Abstract

Personalized cancer medicine aims to use tumor genomics to match patients with the most effective treatment option. For example, the presence of a KRAS mutation has been determined to be a contraindication to the treatment of colorectal cancer patients with anti-EGFR targeted therapy. Interestingly, the original Phase 3 clinical trials of anti-EGFR treatment for colorectal cancer included KRAS mutant patients, and analysis of that data has previously suggested that patients with the KRAS G13D mutation benefit from EGFR inhibition. However, no mechanism had been presented to explain why this specific mutation would be an exceptional responder.

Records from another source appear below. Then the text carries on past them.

(* ===== verification/KernelOps.v ===== *)
(** The authority epoch, then the operations it gates.

    The authority epoch of Core: the live epoch and the durable one move
    together, only forward and one step at a time, and a caller holding an old
    epoch is refused. *)

From S2P Require Import Prelude Text Digest Operation Journal Intent Registry RegistryFacts RegistrySteps.
From S2P Require Import RegistryTheorems Kernel KernelStartup Jcs Wal.

Section epoch.
Context {J : Type} `{OL : OperationJournalLaws J}.

(** The epoch the registry's journal promises. *)
Definition durable_epoch (r : Registry J) : option N :=
  (fun j => tr_epoch (journal_truth j)) <$> rg_journal r.

Definition epoch_stable {A} (m : M (Registry J) AgentError A) : Prop :=
  forall r res r', reg_inv r -> m r = (res, r') -> durable_epoch r' = durable_epoch r.

(** ** Operations that leave the durable epoch alone *)

Lemma append_snapshot_epoch s : epoch_stable (append_snapshot s).
Proof.
  intros r res r1 [_ Hc] Ha. apply append_transition_cases in Ha. unfold durable_epoch.
  destruct res as [u|e].
  - destruct Ha as (_ & _ & _ & _ & _ & _ & [[-> ->]|(j & j' & rc & Hj & Ha & ->)]); [done|].
    destruct (Hc j Hj) as (Hi & _). destruct (append_ok _ _ _ _ Hi Ha) as (_ & _ & _ & Ht & _).
    rewrite Hj. cbn. by rewrite Ht.
  - destruct Ha as (j & j' & m & Hj & _ & (e0 & Ha) & ->).
    destruct (Hc j Hj) as (Hi & _). destruct (append_err _ _ _ _ Hi Ha) as [_ Ht].
    rewrite Hj. cbn. by rewrite Ht.
Qed.

Lemma evict_journal (r : Registry J) : rg_journal (evict_terminal_until_fit r) = rg_journal r.
Proof. unfold evict_terminal_until_fit. by destruct (evict_loop _ _ _ _) as [[??]?]. Qed.

Lemma durable_epoch_journal (r r1 : Registry J) :
  rg_journal r1 = rg_journal r -> durable_epoch r1 = durable_epoch r.
Proof. unfold durable_epoch. by intros ->. Qed.

(** Follow a method through its branches; each ends unchanged or with one
    acknowledged or refused snapshot. *)
Ltac epoch_branch :=
  match goal with
  | Ha : append_snapshot ?s ?r = (_, ?r1) |- durable_epoch _ = durable_epoch ?r =>
      let H := fresh in
      pose proof (append_snapshot_epoch s r _ _ ltac:(eassumption) Ha) as H;
      rewrite <- H; apply durable_epoch_journal; try reflexivity;
      unfold install_cancelled, install_terminal, install, mark_seen, set_memory;
      cbn [rg_journal]; apply evict_journal
  | |- durable_epoch ?r = durable_epoch ?r => reflexivity
  end.

Lemma transition_epoch id move : epoch_stable (transition id move).
Proof.
  intros r res r' Hinv. unfold transition.
  destruct (ensure_healthy r) as [[] ?]; [|by intros [= <- <-]].
  destruct (rg_records r !! id); [|by intros [= <- <-]].
  destruct (move _); [|by intros [= <- <-]].
  destruct (append_snapshot _ r) as [[] r1] eqn:Ea; intros [= <- <-]; epoch_branch.
Qed.

Lemma finish_terminal_epoch id e t allowed : epoch_stable (finish_terminal id e t allowed).
Proof.
  intros r res r' Hinv. unfold finish_terminal.
  destruct (ensure_healthy r) as [[] ?]; [|by intros [= <- <-]].
  destruct (rg_records r !! id); [|by intros [= <- <-]].
  destruct (negb _); [by intros [= <- <-]|].
  destruct (append_snapshot _ r) as [[] r1] eqn:Ea; intros [= <- <-]; epoch_branch.
Qed.

Lemma recover_terminal_epoch id x e t : epoch_stable (recover_terminal id x e t).
Proof.
  intros r res r' Hinv. unfold recover_terminal.
  destruct (map_err _ _); [|by intros [= <- <-]].
  destruct (expected_effect_id _); [|by intros [= <- <-]].
  destruct (negb _); [by intros [= <- <-]|].
  destruct (rg_records r !! id); [|by intros [= <- <-]].
  destruct (negb _); [by intros [= <- <-]|].
  destruct (append_snapshot _ r) as [[] r1] eqn:Ea; intros [= <- <-]; epoch_branch.
Qed.

Lemma accept_epoch i : epoch_stable (accept i).
Proof.
  intros r res r' Hinv. unfold accept.
  destruct (map_err _ _); [|by intros [= <- <-]].
  destruct (ensure_healthy r) as [[] ?]; [|by intros [= <- <-]].
  destruct (rg_records r !! _); [destruct (bool_decide _); by intros [= <- <-]|].
  destruct (may_contain _ _); [by intros [= <- <-]|].
  destruct (negb _); [by intros [= <- <-]|].
  destruct (append_snapshot _ r) as [[] r1] eqn:Ea; intros [= <- <-]; epoch_branch.
Qed.

Lemma cancel_epoch i : epoch_stable (cancel i).
Proof.
  intros r res r' Hinv. unfold cancel.
  destruct (map_err _ _); [|by intros [= <- <-]].
  destruct (ensure_healthy r) as [[] ?]; [|by intros [= <- <-]].
  assert (Hc : forall next, match append_snapshot next r with
      | (Err e, r1) => (Err e, r1)
      | (Ok _, r1) => (Ok tt, install_cancelled next r1)
      end = (res, r') -> durable_epoch r' = durable_epoch r).
  { intros next. destruct (append_snapshot next r) as [[] r1] eqn:Ea; intros [= <- <-];
      epoch_branch. }
  destruct (rg_records r !! _) as [p|].
  - destruct (negb _); [by intros [= <- <-]|].
    destruct (os_state p) as [| | | |? []]; try apply Hc; by intros [= <- <-].
  - destruct (may_contain _ _); [by intros [= <- <-]|].
    destruct (negb _); [by intros [= <- <-]|apply Hc].
Qed.

Lemma record_lease_epoch id l : epoch_stable (record_lease id l).
Proof.
  intros r res r' _. unfold record_lease.
  destruct (ensure_healthy r) as [[] ?]; [|by intros [= <- <-]].
  destruct (rg_records r !! id); [|by intros [= <- <-]].
  destruct (_ || _); by intros [= <- <-].
Qed.

Lemma mark_executing_epoch id e : epoch_stable (mark_executing id e).
Proof.
  unfold mark_executing. destruct (from_option _ _ _); [|apply transition_epoch].
  by intros r res r' _ [= <- <-].
Qed.

Lemma finish_value_epoch id d g : epoch_stable (finish_value id d g).
Proof.
  intros r res r' Hinv. unfold finish_value, bind, get, lift.
  destruct (require_identity _ _ _ r); [by apply finish_terminal_epoch|by intros [= <- <-]].
Qed.

Lemma finish_effect_epoch id rc : epoch_stable (finish_effect id rc).
Proof.
  intros r res r' Hinv. unfold finish_effect, bind, get, lift.
  destruct (map_err _ _); [by apply finish_terminal_epoch|by intros [= <- <-]].
Qed.

Lemma abort_prepared_epoch id e d : epoch_stable (abort_prepared id e d).
Proof.
  intros r res r' Hinv. unfold abort_prepared, bind, get, fail, ret.
  destruct (query id r) as [p| |]; [|by intros [= <- <-]..].
  destruct (negb _); [by intros [= <- <-]|].
  destruct (os_state p) as [|?|x|?|[x|] []]; try by intros [= <- <-].
  - destruct (x =? e)%N; [by apply cancel_epoch|by intros [= <- <-]].
  - destruct (x =? e)%N; by intros [= <- <-].
Qed.

Lemma require_recovery_epoch reason (r : Registry J) :
  durable_epoch (require_recovery reason r) = durable_epoch r.
Proof. unfold require_recovery. by destruct (rg_recovery_required r). Qed.

Lemma compact_authority_epoch : epoch_stable compact_authority_journal.
Proof.
  intros r res r' [_ Hc]. unfold compact_authority_journal, bind, ensure_healthy, durable_epoch.
  destruct (rg_recovery_required r); [by intros [= <- <-]|].
  destruct (rg_journal r) as [j|] eqn:Ej; [|by intros [= <- <-]; rewrite Ej].
  destruct (Hc j eq_refl) as (Hi & _).
  destruct (journal_compact j) as [[m|e] j'] eqn:Ec; intros [= <- <-];
    cbn; by destruct (compact_ok _ _ _ Hi Ec) as [_ ->].
Qed.

Lemma recover_terminal_fenced_epoch id x e t reason (r r1 : Registry J) res :
  reg_inv r -> recover_terminal id x e t r = (res, r1) ->
  (reg_inv r1 /\ durable_epoch r1 = durable_epoch r) /\
  (reg_inv (require_recovery reason r1) /\
   durable_epoch (require_recovery reason r1) = durable_epoch r).
Proof.
  intros Hinv Hrt. rewrite require_recovery_epoch.
  destruct (recover_terminal_keeps _ _ _ _ _ _ _ Hinv Hrt) as [Hi _].
  pose proof (recover_terminal_epoch _ _ _ _ _ _ _ Hinv Hrt) as He.
  pose proof (proj1 (require_recovery_keeps reason r1 Hi)). done.
Qed.

Lemma reconcile_snapshot_epoch rec b s (r r1 : Registry J) ok :
  reg_inv r -> reconcile_snapshot rec b s r = (ok, r1) ->
  reg_inv r1 /\ durable_epoch r1 = durable_epoch r.
Proof.
  intros Hinv. unfold reconcile_snapshot, reconcile_recovered_effect.
  assert (Hrr : forall reason, reg_inv (require_recovery reason r) /\
    durable_epoch (require_recovery reason r) = durable_epoch r).
  { intros reason. split; [by apply require_recovery_keeps|apply require_recovery_epoch]. }
  repeat case_match; intros [= <- <-]; try apply Hrr; try done;
    match goal with
    | H : recover_terminal _ _ _ _ _ = _ |- _ =>
        first [ exact (proj1 (recover_terminal_fenced_epoch _ _ _ _ [] _ _ _ Hinv H))
              | exact (proj2 (recover_terminal_fenced_epoch _ _ _ _ _ _ _ _ Hinv H)) ]
    end.
Qed.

Clinical guidelines therefore consider KRAS G13D equivalent to the other oncogenic KRAS mutations. We have now combined computational systems biology and experimental cancer cell biology to identify a mechanism that explains why KRAS G13D, but not the other common KRAS mutations, would respond to EGFR inhibition. Oncogenic KRAS mutations are known to be insensitive to inactivation by tumor suppressor and RAS negative regulator NF1. KRAS G13D is comparatively unable to bind to NF1 while the other common KRAS mutants can bind to NF1. The model reveals that this difference in the ability to bind NF1 is critical. By binding non-productively to NF1, most KRAS mutants competitively inhibit NF1 and promote wild-type RAS activation in an EGFR independent manner. In contrast, KRAS G13D cannot promote wild-type RAS activation through the competitive inhibition of NF1, so wild-type RAS activation remains EGFR dependent. Our experiments confirm that wild-type RAS activation decreases in KRAS G13D colorectal cancer cells treated with EGFR inhibitors, but not in colorectal cancer cells that include a different KRAS mutant. Overall, this work reveals how biophysically-based mathematical models combined with experimental cell biology can elucidate biophysically based mechanisms with direct clinical impact.